Transcribe exactly the lines that begin the material and continue through the line containing "f64_of_bytes : list byte -> f64;". Leave out whatever follows.
........
(* ===== verification/Codec.v ===== *)
(** * Codec.v: the bytes of a float in memory

    [Save] writes floats with [file.write(reinterpret_cast<char*>(&x),
    sizeof(x))]: the bytes of their object representation, and [Load]
    reads them back the same way.  The class [FloatCodec] gives these
    bytes for the two float types of [FloatOps]; a float whose bytes read
    back as itself is [f32_exact] (for IEEE arithmetic, every float).

    For the exact values of [ExactFloat.v], the instance is IEEE 754's
    binary32 and binary64 interchange formats, little-endian (the layout of
    the x86 targets of this code): sign, biased exponent, fraction;
    subnormals, infinities and a quiet NaN.  A finite value that is not
    representable is truncated to the fraction bits; the values of the
    scenarios read back exactly, which [Persist.v] checks by computation. *)

From S2P Require Import Prelude Float ExactFloat.
From stdpp Require Import base list.
From coqutil Require Import Byte Word.LittleEndianList.
From Stdlib Require Import ZArith QArith Lia.
Close Scope Q_scope.

Class FloatCodec `{FloatOps} := {
  f32_bytes : f32 -> list byte;
  f32_of_bytes : list byte -> f32;
  f64_bytes : f64 -> list byte;
  f64_of_bytes : list byte -> f64;
  length_f32_bytes : forall x, length (f32_bytes x) = 4;
  length_f64_bytes : forall x, length (f64_bytes x) = 8 }.

Section Exactness.
  Context `{FloatCodec}.

  (** A value that reads back as itself. *)
Definition f32_exact (x : f32) : Prop := f32_of_bytes (f32_bytes x) = x.
Definition f64_exact (x : f64) : Prop := f64_of_bytes (f64_bytes x) = x.
End Exactness.

(** ** IEEE 754 binary interchange formats on exact values

    [p] fraction bits and [w] exponent bits: binary32 is [p = 23, w = 8],
    binary64 [p = 52, w = 11]. *)

Section IEEE.
  Local Open Scope Z_scope.
  Variables (p w : Z).

Definition ieee_bias : Z := 2 ^ (w - 1) - 1.

  (** [n * 2^k] as a rational. *)
Definition q_pow2 (n k : Z) : Q :=
    if 0 <=? k then inject_Z (n * 2 ^ k) else Qmake n (Z.to_pos (2 ^ (- k))).

  (** The value of a bit pattern. *)
Definition ieee_decode (b : Z) : xq :=
    let m := Z.land b (2 ^ p - 1) in
    let e := Z.land (Z.shiftr b p) (2 ^ w - 1) in
    let s := Z.testbit b (p + w) in
    if e =? 2 ^ w - 1 then (if m =? 0 then XInf s else XNaN)
    else
      let mant := if e =? 0 then m else m + 2 ^ p in
      let ex := (if e =? 0 then 1 else e) - ieee_bias - p in
      let mag := q_pow2 mant ex in
      fin (if s then Qopp mag else mag).

  (** [d * 2^k <= n] for [d > 0]. *)
Definition pow2_le (d k n : Z) : bool :=
    if 0 <=? k then d * 2 ^ k <=? n else d <=? n * 2 ^ (- k).

  (** [floor (n/d * 2^k)]. *)
Definition floor_pow2 (n d k : Z) : Z :=
    if 0 <=? k then (n * 2 ^ k) / d else n / (d * 2 ^ (- k)).

  (** The bit pattern of a value: the exponent [E] with
      [2^E <= |q| < 2^(E+1)], biased; below the normal range the value is
      subnormal, above it infinite. *)
Definition ieee_encode (x : xq) : Z :=
    let sign (s : bool) := if s then 2 ^ (p + w) else 0 in
    match x with
    | XNaN => (2 ^ w - 1) * 2 ^ p + 2 ^ (p - 1)
    | XInf s => sign s + (2 ^ w - 1) * 2 ^ p
    | XFin q =>
        let n := Z.abs (Qnum q) in
        let d := Zpos (Qden q) in
        let s := Qnum q <? 0 in
        if n =? 0 then 0 else
        let E0 := Z.log2 n - Z.log2 d in
        let E := if pow2_le d E0 n then E0 else E0 - 1 in
        let be := E + ieee_bias in
        if 2 ^ w - 1 <=? be then sign s + (2 ^ w - 1) * 2 ^ p
        else if be <=? 0 then sign s + floor_pow2 n d (ieee_bias - 1 + p)
        else sign s + be * 2 ^ p + (floor_pow2 n d (p - E) - 2 ^ p)
    end.
End IEEE.

#[export] Instance exact_float_codec : FloatCodec := {|
  f32_bytes x := le_split 4 (ieee_encode 23 8 x);
  f32_of_bytes bs := ieee_decode 23 8 (le_combine bs);
  f64_bytes x := le_split 8 (ieee_encode 52 11 x);
  f64_of_bytes bs := ieee_decode 52 11 (le_combine bs);
  length_f32_bytes x := length_le_split 4 _;
  length_f64_bytes x := length_le_split 8 _ |}.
........
# Task output:
(* ===== verification/Codec.v ===== *)
(** * Codec.v: the bytes of a float in memory

    [Save] writes floats with [file.write(reinterpret_cast<char*>(&x),
    sizeof(x))]: the bytes of their object representation, and [Load]
    reads them back the same way.  The class [FloatCodec] gives these
    bytes for the two float types of [FloatOps]; a float whose bytes read
    back as itself is [f32_exact] (for IEEE arithmetic, every float).

    For the exact values of [ExactFloat.v], the instance is IEEE 754's
    binary32 and binary64 interchange formats, little-endian (the layout of
    the x86 targets of this code): sign, biased exponent, fraction;
    subnormals, infinities and a quiet NaN.  A finite value that is not
    representable is truncated to the fraction bits; the values of the
    scenarios read back exactly, which [Persist.v] checks by computation. *)

From S2P Require Import Prelude Float ExactFloat.
From stdpp Require Import base list.
From coqutil Require Import Byte Word.LittleEndianList.
From Stdlib Require Import ZArith QArith Lia.
Close Scope Q_scope.

Class FloatCodec `{FloatOps} := {
  f32_bytes : f32 -> list byte;
  f32_of_bytes : list byte -> f32;
  f64_bytes : f64 -> list byte;
  f64_of_bytes : list byte -> f64;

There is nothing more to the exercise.